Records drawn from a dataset
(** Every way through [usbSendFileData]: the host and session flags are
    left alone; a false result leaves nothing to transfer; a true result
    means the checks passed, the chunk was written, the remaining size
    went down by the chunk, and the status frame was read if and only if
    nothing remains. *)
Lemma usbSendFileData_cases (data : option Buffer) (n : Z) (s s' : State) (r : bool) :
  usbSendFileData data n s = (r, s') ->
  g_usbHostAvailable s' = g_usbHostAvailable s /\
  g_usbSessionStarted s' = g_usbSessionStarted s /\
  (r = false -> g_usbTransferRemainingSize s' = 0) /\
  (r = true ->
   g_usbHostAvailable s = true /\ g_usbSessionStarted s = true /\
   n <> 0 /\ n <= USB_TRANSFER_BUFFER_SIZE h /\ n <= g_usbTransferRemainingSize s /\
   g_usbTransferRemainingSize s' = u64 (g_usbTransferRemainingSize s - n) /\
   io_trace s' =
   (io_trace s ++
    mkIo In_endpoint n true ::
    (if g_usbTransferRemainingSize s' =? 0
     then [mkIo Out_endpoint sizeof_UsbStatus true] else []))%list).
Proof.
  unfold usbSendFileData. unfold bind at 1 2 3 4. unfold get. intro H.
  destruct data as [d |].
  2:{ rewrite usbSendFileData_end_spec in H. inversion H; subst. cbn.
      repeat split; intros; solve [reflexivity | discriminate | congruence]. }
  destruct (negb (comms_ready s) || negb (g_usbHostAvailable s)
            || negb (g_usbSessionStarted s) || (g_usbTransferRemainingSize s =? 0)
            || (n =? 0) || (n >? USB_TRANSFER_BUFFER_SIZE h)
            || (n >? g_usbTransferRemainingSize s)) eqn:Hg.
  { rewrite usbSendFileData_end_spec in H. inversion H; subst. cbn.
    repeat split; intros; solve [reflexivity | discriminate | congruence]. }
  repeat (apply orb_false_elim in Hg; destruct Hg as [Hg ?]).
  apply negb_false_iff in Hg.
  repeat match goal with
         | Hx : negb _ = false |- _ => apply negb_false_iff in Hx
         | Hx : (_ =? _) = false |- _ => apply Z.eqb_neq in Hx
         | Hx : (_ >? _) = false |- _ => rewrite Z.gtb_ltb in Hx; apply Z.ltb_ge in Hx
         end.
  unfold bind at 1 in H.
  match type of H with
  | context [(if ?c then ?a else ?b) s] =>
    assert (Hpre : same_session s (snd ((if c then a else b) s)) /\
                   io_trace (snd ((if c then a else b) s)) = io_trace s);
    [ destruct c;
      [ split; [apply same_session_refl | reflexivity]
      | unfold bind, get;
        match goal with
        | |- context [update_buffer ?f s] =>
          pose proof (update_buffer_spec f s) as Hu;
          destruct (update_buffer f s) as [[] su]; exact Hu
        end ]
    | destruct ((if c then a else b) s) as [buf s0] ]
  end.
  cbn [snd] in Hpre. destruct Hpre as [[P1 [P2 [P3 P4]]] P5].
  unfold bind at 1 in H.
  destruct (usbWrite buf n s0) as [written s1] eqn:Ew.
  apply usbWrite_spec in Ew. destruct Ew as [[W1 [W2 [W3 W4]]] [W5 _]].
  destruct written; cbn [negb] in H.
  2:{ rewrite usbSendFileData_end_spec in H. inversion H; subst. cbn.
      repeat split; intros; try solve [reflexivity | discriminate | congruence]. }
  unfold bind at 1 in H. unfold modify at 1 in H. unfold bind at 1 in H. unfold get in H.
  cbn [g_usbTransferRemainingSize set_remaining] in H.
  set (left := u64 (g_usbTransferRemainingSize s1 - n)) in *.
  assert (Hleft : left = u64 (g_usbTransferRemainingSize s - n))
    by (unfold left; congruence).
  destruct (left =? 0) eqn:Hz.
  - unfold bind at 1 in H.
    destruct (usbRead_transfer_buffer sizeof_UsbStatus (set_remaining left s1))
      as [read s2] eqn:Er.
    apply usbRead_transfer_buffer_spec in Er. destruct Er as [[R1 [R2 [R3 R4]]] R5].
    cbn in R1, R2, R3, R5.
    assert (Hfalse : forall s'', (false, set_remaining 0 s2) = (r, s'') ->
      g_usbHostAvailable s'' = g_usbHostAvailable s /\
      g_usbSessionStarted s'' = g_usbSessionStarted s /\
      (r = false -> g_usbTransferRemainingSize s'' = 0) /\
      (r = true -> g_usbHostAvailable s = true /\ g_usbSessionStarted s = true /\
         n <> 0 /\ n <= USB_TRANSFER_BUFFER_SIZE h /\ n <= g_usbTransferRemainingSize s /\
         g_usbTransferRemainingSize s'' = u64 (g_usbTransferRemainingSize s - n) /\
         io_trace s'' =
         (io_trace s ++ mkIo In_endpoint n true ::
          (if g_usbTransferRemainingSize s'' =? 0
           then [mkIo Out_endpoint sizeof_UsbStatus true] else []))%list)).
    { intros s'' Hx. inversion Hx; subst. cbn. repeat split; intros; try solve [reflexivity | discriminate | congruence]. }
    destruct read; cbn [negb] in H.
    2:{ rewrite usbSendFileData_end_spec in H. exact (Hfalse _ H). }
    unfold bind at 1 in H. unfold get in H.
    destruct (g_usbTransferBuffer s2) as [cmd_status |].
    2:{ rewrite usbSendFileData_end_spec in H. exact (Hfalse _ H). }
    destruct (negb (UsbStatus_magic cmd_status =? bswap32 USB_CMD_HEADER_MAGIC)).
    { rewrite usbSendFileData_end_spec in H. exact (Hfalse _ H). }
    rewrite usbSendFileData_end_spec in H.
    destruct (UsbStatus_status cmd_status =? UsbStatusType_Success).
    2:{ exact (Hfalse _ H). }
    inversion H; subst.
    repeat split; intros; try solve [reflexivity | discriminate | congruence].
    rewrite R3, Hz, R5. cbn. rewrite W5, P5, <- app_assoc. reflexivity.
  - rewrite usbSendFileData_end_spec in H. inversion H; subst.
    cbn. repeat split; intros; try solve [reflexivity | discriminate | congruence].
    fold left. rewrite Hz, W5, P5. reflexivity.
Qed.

## ABOUT THIS EXERCISE
What are the lines, exactly as written above, from the line with "negb_false_iff in Hx" to the line with "cbn [g_usbTransferRemainingSize set_remaining]", both included? Output only those.

## FINISHED EXERCISE
         | Hx : negb _ = false |- _ => apply negb_false_iff in Hx
         | Hx : (_ =? _) = false |- _ => apply Z.eqb_neq in Hx
         | Hx : (_ >? _) = false |- _ => rewrite Z.gtb_ltb in Hx; apply Z.ltb_ge in Hx
         end.
  unfold bind at 1 in H.
  match type of H with
  | context [(if ?c then ?a else ?b) s] =>
    assert (Hpre : same_session s (snd ((if c then a else b) s)) /\
                   io_trace (snd ((if c then a else b) s)) = io_trace s);
    [ destruct c;
      [ split; [apply same_session_refl | reflexivity]
      | unfold bind, get;
        match goal with
        | |- context [update_buffer ?f s] =>
          pose proof (update_buffer_spec f s) as Hu;
          destruct (update_buffer f s) as [[] su]; exact Hu
        end ]
    | destruct ((if c then a else b) s) as [buf s0] ]
  end.
  cbn [snd] in Hpre. destruct Hpre as [[P1 [P2 [P3 P4]]] P5].
  unfold bind at 1 in H.
  destruct (usbWrite buf n s0) as [written s1] eqn:Ew.
  apply usbWrite_spec in Ew. destruct Ew as [[W1 [W2 [W3 W4]]] [W5 _]].
  destruct written; cbn [negb] in H.
  2:{ rewrite usbSendFileData_end_spec in H. inversion H; subst. cbn.
      repeat split; intros; try solve [reflexivity | discriminate | congruence]. }
  unfold bind at 1 in H. unfold modify at 1 in H. unfold bind at 1 in H. unfold get in H.
  cbn [g_usbTransferRemainingSize set_remaining] in H.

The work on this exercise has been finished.